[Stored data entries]
(* ===== verification/Arrays.v ===== *)
(** * Fixed-size arrays and the loops over them

    Reads and writes of an array or of a [std::vector] through [operator[]], which are undefined
    outside the bounds, and the element-moving loops of the B-tree code with what they leave in the
    live prefix of the array. *)

From S2P Require Import Prelude.

Definition load {A : Type} (a : list A) (i : nat) : outcome A :=
  match a !! i with
  | Some x => Ret x
  | None => Undef index_out_of_range
  end.

Definition store {A : Type} (a : list A) (i : nat) (x : A) : outcome (list A) :=
  if decide (i < length a) then Ret (<[i := x]> a) else Undef index_out_of_range.

(** [for (j = lo + d - 1; j >= lo; j--) a[j + 1] = a[j];] *)
Fixpoint shift_up {A : Type} (d lo : nat) (a : list A) : outcome (list A) :=
  match d with
  | O => Ret a
  | S d =>
      x ← load a (lo + d);
      a' ← store a (S (lo + d)) x;
      shift_up d lo a'
  end.

(** [for (j = lo; j < lo + d; j++) a[j - 1] = a[j];] *)
Fixpoint shift_down {A : Type} (d lo : nat) (a : list A) : outcome (list A) :=
  match d with
  | O => Ret a
  | S d =>
      x ← load a lo;
      a' ← store a (lo - 1) x;
      shift_down d (S lo) a'
  end.

(** [for (j = 0; j < d; j++) dst[j + doff] = src[j + soff];] from counter [j] on. *)
Fixpoint copy_loop {A : Type} (d j doff soff : nat) (dst src : list A) : outcome (list A) :=
  match d with
  | O => Ret dst
  | S d =>
      x ← load src (j + soff);
      dst' ← store dst (j + doff) x;
      copy_loop d (S j) doff soff dst' src
  end.

Section ArrayLemmas.
Context {A : Type}.
Implicit Types (a dst src l : list A) (x : A).

Lemma load_Ret a i x : a !! i = Some x -> load a i = Ret x.
Proof. intros H. unfold load. by rewrite H. Qed.

Lemma load_inv a i x : load a i = Ret x -> a !! i = Some x.
Proof. unfold load. by destruct (a !! i); intros [= ->]. Qed.

Lemma store_Ret a i x : i < length a -> store a i x = Ret (<[i := x]> a).
Proof. intros H. unfold store. by rewrite decide_True. Qed.

Lemma load_lt a i : i < length a -> exists x, a !! i = Some x /\ load a i = Ret x.
Proof.
  intros [x Hx]%lookup_lt_is_Some_2. exists x. split; [done|]. by apply load_Ret.
Qed.

(** After the right shift every element of the range sits one place up. *)
Lemma shift_up_spec d : forall lo a,
  lo + d < length a -> exists a', shift_up d lo a = Ret a' /\ length a' = length a /\
    forall j, a' !! j = if decide (lo < j <= lo + d) then a !! (j - 1) else a !! j.
Proof.
  induction d as [|d IH]; intros lo a Hlen; simpl.
  - exists a. split; [done|]. split; [done|]. intros j. rewrite decide_False by lia. done.
  - destruct (load_lt a (lo + d)) as (x & Hx & ->); [lia|]. simpl.
    rewrite store_Ret by lia. simpl.
    destruct (IH lo (<[S (lo + d) := x]> a)) as (a' & -> & Hl & Hj).
    { rewrite length_insert. lia. }
    exists a'. split; [done|]. split; [by rewrite Hl, length_insert|].
    intros j. rewrite Hj. destruct (decide (j = S (lo + d))) as [->|Hne].
    + rewrite decide_False by lia. rewrite list_lookup_insert_eq by lia.
      rewrite decide_True by lia. rewrite <-Hx. f_equal. lia.
    + repeat case_decide; try lia; rewrite list_lookup_insert_ne by lia; done.
Qed.

(** Opening a hole at [lo] and filling it: the live prefix gets the new element at [lo]. *)
Lemma insert_at_spec d lo a x :
  lo + d < length a -> exists a1 a2,
    shift_up d lo a = Ret a1 /\ store a1 lo x = Ret a2 /\ length a1 = length a /\
    length a2 = length a /\
    take (S (lo + d)) a2 = take lo a ++ x :: drop lo (take (lo + d) a).
Proof.
  intros Hlen. destruct (shift_up_spec d lo a Hlen) as (a1 & H1 & Hl & Hj).
  exists a1, (<[lo := x]> a1). rewrite store_Ret by lia. rewrite length_insert.
  repeat split; try done. apply list_eq. intros j.
  destruct (decide (j < S (lo + d))) as [Hlt|Hge].
  - rewrite lookup_take_lt by lia. destruct (decide (j < lo)) as [Hjl|Hjl].
    + rewrite list_lookup_insert_ne by lia. rewrite lookup_app_l by (rewrite length_take; lia).
      rewrite Hj, decide_False, lookup_take_lt by lia. done.
    + rewrite lookup_app_r by (rewrite length_take; lia). rewrite length_take.
      replace (lo `min` length a) with lo by lia.
      destruct (decide (j = lo)) as [->|Hne].
      * rewrite list_lookup_insert_eq by lia. by rewrite Nat.sub_diag.
      * rewrite list_lookup_insert_ne, Hj, decide_True by lia.
        replace (j - lo) with (S (j - 1 - lo)) by lia. simpl.
        rewrite lookup_drop, lookup_take_lt by lia. f_equal. lia.
  - rewrite !lookup_ge_None_2; [done|..].
    + rewrite length_app, length_take; simpl. rewrite length_drop, length_take. lia.
    + rewrite length_take. lia.
Qed.

Lemma shift_down_spec d : forall lo a,
  0 < lo -> lo + d <= length a -> exists a', shift_down d lo a = Ret a' /\ length a' = length a /\
    forall j, a' !! j = if decide (lo - 1 <= j < lo - 1 + d) then a !! S j else a !! j.
Proof.
  induction d as [|d IH]; intros lo a Hlo Hlen; simpl.
  - exists a. split; [done|]. split; [done|]. intros j. rewrite decide_False by lia. done.
  - destruct (load_lt a lo) as (x & Hx & ->); [lia|]. simpl.
    rewrite store_Ret by lia. simpl.
    destruct (IH (S lo) (<[lo - 1 := x]> a)) as (a' & -> & Hl & Hj); [lia|..].
    { rewrite length_insert. lia. }
    exists a'. split; [done|]. split; [by rewrite Hl, length_insert|].
    intros j. rewrite Hj. destruct (decide (j = lo - 1)) as [->|Hne].
    + rewrite decide_False by lia. rewrite list_lookup_insert_eq by lia.
      rewrite decide_True by lia. rewrite <-Hx. f_equal. lia.
    + repeat case_decide; try lia; rewrite list_lookup_insert_ne by lia; done.
Qed.

(** Closing the gap left of [lo]: the element at [lo - 1] leaves the live prefix. *)
Lemma remove_at_spec d lo a :
  0 < lo -> lo + d <= length a -> exists a',
    shift_down d lo a = Ret a' /\ length a' = length a /\
    take (lo - 1 + d) a' = take (lo - 1) a ++ drop lo (take (lo + d) a).
Proof.
  intros Hlo Hlen. destruct (shift_down_spec d lo a Hlo Hlen) as (a' & H1 & Hl & Hj).
  exists a'. repeat split; try done. apply list_eq. intros j.
  destruct (decide (j < lo - 1 + d)) as [Hlt|Hge].
  - rewrite lookup_take_lt by lia. rewrite Hj. destruct (decide (j < lo - 1)) as [Hjl|Hjl].
    + rewrite decide_False by lia. rewrite lookup_app_l by (rewrite length_take; lia).
      by rewrite lookup_take_lt by lia.
    + rewrite decide_True by lia. rewrite lookup_app_r by (rewrite length_take; lia).
      rewrite length_take. replace ((lo - 1) `min` length a) with (lo - 1) by lia.
      rewrite lookup_drop, lookup_take_lt by lia. f_equal. lia.
  - rewrite !lookup_ge_None_2; [done|..].
    + rewrite length_app, length_drop, !length_take. lia.
    + rewrite length_take. lia.
Qed.

Lemma copy_loop_spec d : forall j doff soff dst src,
  j + d + soff <= length src -> j + d + doff <= length dst -> exists dst',
    copy_loop d j doff soff dst src = Ret dst' /\ length dst' = length dst /\
    forall i, dst' !! i =
      if decide (j + doff <= i < j + d + doff) then src !! (i - doff + soff) else dst !! i.
Proof.
  induction d as [|d IH]; intros j doff soff dst src Hs Hd; simpl.
  - exists dst. split; [done|]. split; [done|]. intros i. rewrite decide_False by lia. done.
  - destruct (load_lt src (j + soff)) as (x & Hx & ->); [lia|]. simpl.
    rewrite store_Ret by lia. simpl.
    destruct (IH (S j) doff soff (<[j + doff := x]> dst) src) as (dst' & -> & Hl & Hi).
    { lia. } { rewrite length_insert. lia. }
    exists dst'. split; [done|]. split; [by rewrite Hl, length_insert|].
    intros i. rewrite Hi. destruct (decide (i = j + doff)) as [->|Hne].
    + rewrite decide_False by lia. rewrite list_lookup_insert_eq by lia.
      rewrite decide_True by lia. rewrite <-Hx. f_equal. lia.
    + rewrite list_lookup_insert_ne by lia. repeat case_decide; try lia; done.
Qed.

(** Copying into an array from its index [doff] on extends the prefix by the copied range. *)
Lemma copy_spec d doff soff dst src :
  d + soff <= length src -> d + doff <= length dst -> exists dst',
    copy_loop d 0 doff soff dst src = Ret dst' /\ length dst' = length dst /\
    take (doff + d) dst' = take doff dst ++ take d (drop soff src).
Proof.
  intros Hs Hd. destruct (copy_loop_spec d 0 doff soff dst src) as (dst' & Hc & Hl & Hi);
    [lia..|].
  exists dst'. repeat split; try done. apply list_eq. intros i.
  destruct (decide (i < doff + d)) as [Hlt|Hge].
  - rewrite lookup_take_lt by lia. rewrite Hi. destruct (decide (i < doff)) as [Hid|Hid].
    + rewrite decide_False by lia. rewrite lookup_app_l by (rewrite length_take; lia).
      by rewrite lookup_take_lt by lia.
    + rewrite decide_True by lia. rewrite lookup_app_r by (rewrite length_take; lia).
      rewrite length_take. replace (doff `min` length dst) with doff by lia.
      rewrite lookup_take_lt, lookup_drop by lia. f_equal. lia.
  - rewrite !lookup_ge_None_2; [done|..].
    + rewrite length_app, !length_take, length_drop. lia.
    + rewrite length_take. lia.
Qed.
End ArrayLemmas.

#[export] Hint Resolve load_Ret store_Ret : hpdb.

### Your objective
In restating the data, begin at its first line, reproduce each line word for word, and conclude with the line that contains "(i : nat) (x".

### Answer to this task
(* ===== verification/Arrays.v ===== *)
(** * Fixed-size arrays and the loops over them

    Reads and writes of an array or of a [std::vector] through [operator[]], which are undefined
    outside the bounds, and the element-moving loops of the B-tree code with what they leave in the
    live prefix of the array. *)

From S2P Require Import Prelude.

Definition load {A : Type} (a : list A) (i : nat) : outcome A :=
  match a !! i with
  | Some x => Ret x
  | None => Undef index_out_of_range
  end.

Definition store {A : Type} (a : list A) (i : nat) (x : A) : outcome (list A) :=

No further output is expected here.